What to produce: Copy out again, unchanged, the listing below from the line that has "None => default" through the line that has "(** Decimal digits".

- Opening Delimiter -

(** * Order lifecycle and deferred-payment scheduling: a shallow embedding

    The development embeds three Python modules of the bot

    - [bot/pricing.py]            ([PricingManager]: subtotal, discount, tax),
    - [bot/payment_scheduler.py]  ([PaymentScheduler]: 60/90-day schedules),
    - [bot/order_server.py]       ([OrderManagementServer]: order records),

    and, around them, the shopping cart of [bot/cart.py] ([CartManager]),
    the routing of button presses in [bot/handlers.py] and the buttons of
    [bot/payment_reminder.py].

    Python values are modelled as the code has them: [int] as [Z], [float] as
    an IEEE-754 binary64 value ([spec_float] with [prec = 53], [emax = 1024]),
    [str] as [string], a JSON object with optional keys as a record with
    [option] fields, a [dict] as an association list in insertion order, an
    exception as the [Raise] branch of [result]. *)

From Stdlib Require Import ZArith List Bool Lia String Ascii.
From Stdlib Require Import Sorted Permutation.
From Stdlib Require OrderedTypeEx.
From Stdlib Require Import Floats.SpecFloat.
Import ListNotations.
Open Scope string_scope.
Open Scope Z_scope.

Set Implicit Arguments.

(* ------------------------------------------------------------------ *)
(** ** Exceptions and results *)

Inductive exn : Type :=
| KeyError (key : string)
| ValueError
| OverflowError
| ZeroDivisionError
| OSError.

Inductive result (A : Type) : Type :=
| Ok (a : A)
| Raise (e : exn).
Arguments Ok {A} a.
Arguments Raise {A} e.

Definition rbind {A B} (r : result A) (k : A -> result B) : result B :=
  match r with
  | Ok a => k a
  | Raise e => Raise e
  end.

Declare Scope res_scope.
Delimit Scope res_scope with res.
Notation "'let?' x ':=' r 'in' k" := (rbind r (fun x => k))
  (at level 10, x pattern, r at level 100, k at level 200) : res_scope.

(** [d[key]] on a JSON object whose key may be absent. *)
Definition getitem {A} (key : string) (o : option A) : result A :=
  match o with
  | Some a => Ok a
  | None => Raise (KeyError key)
  end.

(** [d.get(key, default)]. *)
Definition get_default {A} (o : option A) (default : A) : A :=
  match o with
  | Some a => a
  | None => default
  end.

(* ------------------------------------------------------------------ *)
(** ** Python strings *)

Module PyStr.

Definition digit_char (d : Z) : ascii := ascii_of_nat (48 + Z.to_nat d)%nat.

(** Decimal digits of a non-negative integer, most significant first. *)
Fixpoint digits_aux (fuel : nat) (n : Z) (acc : string) : string :=
  match fuel with
  | O => acc
  | S fuel' =>
      let acc' := String (digit_char (n mod 10)) acc in
      if n / 10 =? 0 then acc' else digits_aux fuel' (n / 10) acc'
  end.

Definition digits (n : Z) : string :=
  digits_aux (S (Z.to_nat (Z.log2 n))) n "".

(** [str(z)] for an [int]. *)
Definition str (z : Z) : string :=
  if z <? 0 then "-" ++ digits (- z) else digits z.

Fixpoint zeros (n : nat) : string :=
  match n with
  | O => ""
  | S n' => String "0" (zeros n')
  end.

Definition zfill (width : nat) (s : string) : string :=
  zeros (width - String.length s)%nat ++ s.

(** [f"{z:05d}"]: the sign counts in the width. *)
Definition format_05d (z : Z) : string :=
  if z <? 0 then "-" ++ zfill 4 (digits (- z)) else zfill 5 (digits z).

(** [f"{z:02d}"] for the non-negative fields of a date. *)
Definition format_02d (z : Z) : string := zfill 2 (digits z).

(** [s.startswith(p)]. *)
Definition startswith (s p : string) : bool := String.prefix p s.

(** [s.endswith(p)]. *)
Definition endswith (s p : string) : bool :=
  let ls := String.length s in
  let lp := String.length p in
  if Nat.leb lp ls then String.eqb (String.substring (ls - lp)%nat lp s) p
  else false.

(** [s.replace(old, new)] for a non-empty [old]: every occurrence, scanning
    from the left. *)
Fixpoint replace_aux (fuel : nat) (s old new : string) : string :=
  match fuel with
  | O => s
  | S fuel' =>
      if String.prefix old s then
        new ++ replace_aux fuel'
                 (String.substring (String.length old)
                    (String.length s - String.length old)%nat s) old new
      else
        match s with
        | EmptyString => EmptyString
        | String c s' => String c (replace_aux fuel' s' old new)
        end
  end.

Definition replace (s old new : string) : string :=
  replace_aux (S (String.length s)) s old new.

(** Membership of a character. *)
Fixpoint has_char (c : ascii) (s : string) : bool :=
  match s with
  | EmptyString => false
  | String c' s' => Ascii.eqb c c' || has_char c s'
  end.

End PyStr.

(* ------------------------------------------------------------------ *)
(** ** Python numbers: [int] and binary64 [float] *)

Module PyNum.

Definition prec : Z := 53.
Definition emax : Z := 1024.

Definition float := spec_float.

Inductive num : Type :=
| PInt (z : Z)
| PFloat (f : float).

Definition fmul : float -> float -> float := SFmul prec emax.
Definition fdiv : float -> float -> float := SFdiv prec emax.
(** [v.k] for the property names the client reads ([type], [session_id],
    [text], [is_final], [message], [spoken_text], [has_pending_work],
    [session_complete]): none of them lives on a prototype, so primitives
    and arrays answer [undefined]; reading a property of [null] or
    [undefined] throws a TypeError ([None]). *)
Definition get_prop (v : JSValue) (k : string) : option JSValue :=
  match v with
  | JUndefined | JNull => None
  | JObj fields => Some (own_prop k fields)
  | _ => Some JUndefined
  end.

(** [v === "lit"] *)
Definition is_str (v : JSValue) (lit : string) : bool :=
  match v with
  | JStr s => String.eqb s lit
  | _ => false
  end.

(** *** JSON.stringify *)

Definition dquote : ascii := "034"%char.
Definition backslash : ascii := "092"%char.

Definition hex_digit (n : nat) : ascii :=
  ascii_of_nat (if Nat.ltb n 10 then 48 + n else 87 + n).

(** One character of a string literal: quote and backslash are escaped,
    control characters use the short escapes or [\u00XX]. *)
Definition escape_char (c : ascii) : string :=
  let n := nat_of_ascii c in
  if Ascii.eqb c dquote then String backslash (String dquote EmptyString)
  else if Ascii.eqb c backslash then String backslash (String backslash EmptyString)
  else if Nat.eqb n 8 then String backslash "b"
  else if Nat.eqb n 9 then String backslash "t"
  else if Nat.eqb n 10 then String backslash "n"
  else if Nat.eqb n 12 then String backslash "f"
  else if Nat.eqb n 13 then String backslash "r"
  else if Nat.ltb n 32 then
    String backslash ("u00" ++ String (hex_digit (n / 16)) (String (hex_digit (n mod 16)) EmptyString))
  else String c EmptyString.

Fixpoint escape_string (s : string) : string :=
  match s with
  | EmptyString => EmptyString
  | String c rest => escape_char c ++ escape_string rest
  end.

Definition quote (s : string) : string :=
  String dquote (escape_string s ++ String dquote EmptyString).

Definition number_to_string (n : Z) : string :=
  NilZero.string_of_int (Z.to_int n).

Fixpoint join_comma (parts : list string) : string :=
  match parts with
  | [] => EmptyString
  | [p] => p
  | p :: rest => p ++ "," ++ join_comma rest
  end.

(** [JSON.stringify(v)] for a value whose top level is defined.  Inside an
    object a property holding [undefined] is skipped, inside an array it is
    written [null]. *)
Fixpoint JSON_stringify (v : JSValue) : string :=
  match v with
  | JUndefined => "undefined"
  | JNull => "null"
  | JBool true => "true"
  | JBool false => "false"
  | JNum n => number_to_string n
  | JStr s => quote s
  | JArr items =>
      "[" ++ join_comma
               ((fix each (l : list JSValue) : list string :=
                   match l with
                   | [] => []
                   | JUndefined :: l' => "null" :: each l'
                   | x :: l' => JSON_stringify x :: each l'
                   end) items) ++ "]"
  | JObj fields =>
      "{" ++ join_comma
               ((fix each (l : list (string * JSValue)) : list string :=
                   match l with
                   | [] => []
                   | (_, JUndefined) :: l' => each l'
                   | (k, x) :: l' => (quote k ++ ":" ++ JSON_stringify x) :: each l'
                   end) fields) ++ "}"
  end.

(** *** A JSON reader

    [JSON.parse] belongs to the runtime.  The client below takes it as a
    parameter; [json_parse] is an instance for a subset of the grammar
    (objects, arrays, strings with the short escapes, integers, literals),
    enough to run the client on concrete frames. *)

Definition is_ws (c : ascii) : bool :=
  let n := nat_of_ascii c in
  Nat.eqb n 32 || Nat.eqb n 9 || Nat.eqb n 10 || Nat.eqb n 13.

Definition is_digit (c : ascii) : bool :=
  let n := nat_of_ascii c in Nat.leb 48 n && Nat.leb n 57.

Fixpoint skip_ws (cs : list ascii) : list ascii :=
  match cs with
  | c :: rest => if is_ws c then skip_ws rest else cs
  | [] => []
  end.

Fixpoint read_digits (acc : Z) (cs : list ascii) : Z * list ascii :=
  match cs with
  | c :: rest =>
      if is_digit c
      then read_digits (10 * acc + Z.of_nat (nat_of_ascii c - 48)) rest
      else (acc, cs)
  | [] => (acc, [])
  end.

Definition read_number (cs : list ascii) : option (JSValue * list ascii) :=
  match cs with
  | "-"%char :: (d :: _) as rest =>
      if is_digit d then let '(n, r) := read_digits 0 rest in Some (JNum (- n), r) else None
  | d :: _ =>
      if is_digit d then let '(n, r) := read_digits 0 cs in Some (JNum n, r) else None
  | [] => None
  end.

(** The characters of a string literal after its opening quote. *)
Fixpoint read_string (cs : list ascii) : option (string * list ascii) :=
  match cs with
  | [] => None
  | c :: rest =>
      if Ascii.eqb c dquote then Some (EmptyString, rest)
      else if Ascii.eqb c backslash then
        match rest with
        | e :: rest' =>
            let unescaped :=
              if Ascii.eqb e dquote then Some dquote
              else if Ascii.eqb e backslash then Some backslash
              else if Ascii.eqb e "/" then Some "/"%char
              else if Ascii.eqb e "n" then Some "010"%char
              else if Ascii.eqb e "t" then Some "009"%char
              else if Ascii.eqb e "r" then Some "013"%char
              else if Ascii.eqb e "b" then Some "008"%char
              else if Ascii.eqb e "f" then Some "012"%char
              else None in
            match unescaped, read_string rest' with
            | Some u, Some (s, r) => Some (String u s, r)
            | _, _ => None
            end
        | [] => None
        end
      else if Nat.ltb (nat_of_ascii c) 32 then None
      else
        match read_string rest with
        | Some (s, r) => Some (String c s, r)
        | None => None
        end
  end.

Fixpoint strip_prefix (p cs : list ascii) : option (list ascii) :=
  match p, cs with
  | [], _ => Some cs
  | a :: p', c :: cs' => if Ascii.eqb a c then strip_prefix p' cs' else None
  | _ :: _, [] => None
  end.

Fixpoint read_value (fuel : nat) (cs : list ascii) : option (JSValue * list ascii) :=
  match fuel with
  | O => None
  | S fuel' =>
      let read_items :=
        fix read_items (n : nat) (cs : list ascii) : option (list JSValue * list ascii) :=
          match n with
          | O => None
          | S n' =>
              match read_value fuel' cs with
              | Some (v, r) =>
                  match skip_ws r with
                  | ","%char :: r' =>
                      match read_items n' r' with
                      | Some (vs, r'') => Some (v :: vs, r'')
                      | None => None
                      end
                  | "]"%char :: r' => Some ([v], r')
                  | _ => None
                  end
              | None => None
              end
          end in
      let read_fields :=
        fix read_fields (n : nat) (cs : list ascii) : option (list (string * JSValue) * list ascii) :=
          match n with
          | O => None
          | S n' =>
              match skip_ws cs with
              | q :: r0 =>
                  if Ascii.eqb q dquote then
                    match read_string r0 with
                    | Some (k, r1) =>
                        match skip_ws r1 with
                        | ":"%char :: r2 =>
                            match read_value fuel' r2 with
                            | Some (v, r3) =>
                                match skip_ws r3 with
                                | ","%char :: r4 =>
                                    match read_fields n' r4 with
                                    | Some (fs, r5) => Some ((k, v) :: fs, r5)
                                    | None => None
                                    end
                                | "}"%char :: r4 => Some ([(k, v)], r4)
                                | _ => None
                                end
                            | None => None
                            end
                        | _ => None
                        end
                    | None => None
                    end
                  else None
              | [] => None
              end
          end in
      match skip_ws cs with
      | [] => None
      | c :: rest =>
          if Ascii.eqb c dquote then
            match read_string rest with
            | Some (s, r) => Some (JStr s, r)
            | None => None
            end
          else if Ascii.eqb c "{" then
            match skip_ws rest with
            | "}"%char :: r => Some (JObj [], r)
            | _ =>
                match read_fields (S (length rest)) rest with
                | Some (fs, r) => Some (JObj fs, r)
                | None => None
                end
            end
          else if Ascii.eqb c "[" then
            match skip_ws rest with
            | "]"%char :: r => Some (JArr [], r)
            | _ =>
                match read_items (S (length rest)) rest with
                | Some (vs, r) => Some (JArr vs, r)
                | None => None
                end
            end
          else if Ascii.eqb c "t" then
            match strip_prefix (list_ascii_of_string "rue") rest with
            | Some r => Some (JBool true, r) | None => None end
          else if Ascii.eqb c "f" then
            match strip_prefix (list_ascii_of_string "alse") rest with
            | Some r => Some (JBool false, r) | None => None end
          else if Ascii.eqb c "n" then
            match strip_prefix (list_ascii_of_string "ull") rest with
            | Some r => Some (JNull, r) | None => None end
          else read_number (c :: rest)
      end
  end.

(** The whole text must be one value; [None] is the SyntaxError. *)
Definition json_parse (text : string) : option JSValue :=
  let cs := list_ascii_of_string text in
  match read_value (S (length cs)) cs with
  | Some (v, r) => match skip_ws r with [] => Some v | _ => None end
  | None => None
  end.

End JS.

(** ** The client *)

Module Client.
Import JS.

Definition ArrayBuffer : Type := list Byte.byte.

(** *** The browser objects the client holds *)

Inductive ReadyState : Type := CONNECTING | OPEN | CLOSING | CLOSED.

- Closing Delimiter -

Result below:
  | None => default
  end.

(* ------------------------------------------------------------------ *)
(** ** Python strings *)

Module PyStr.

Definition digit_char (d : Z) : ascii := ascii_of_nat (48 + Z.to_nat d)%nat.

(** Decimal digits of a non-negative integer, most significant first. *)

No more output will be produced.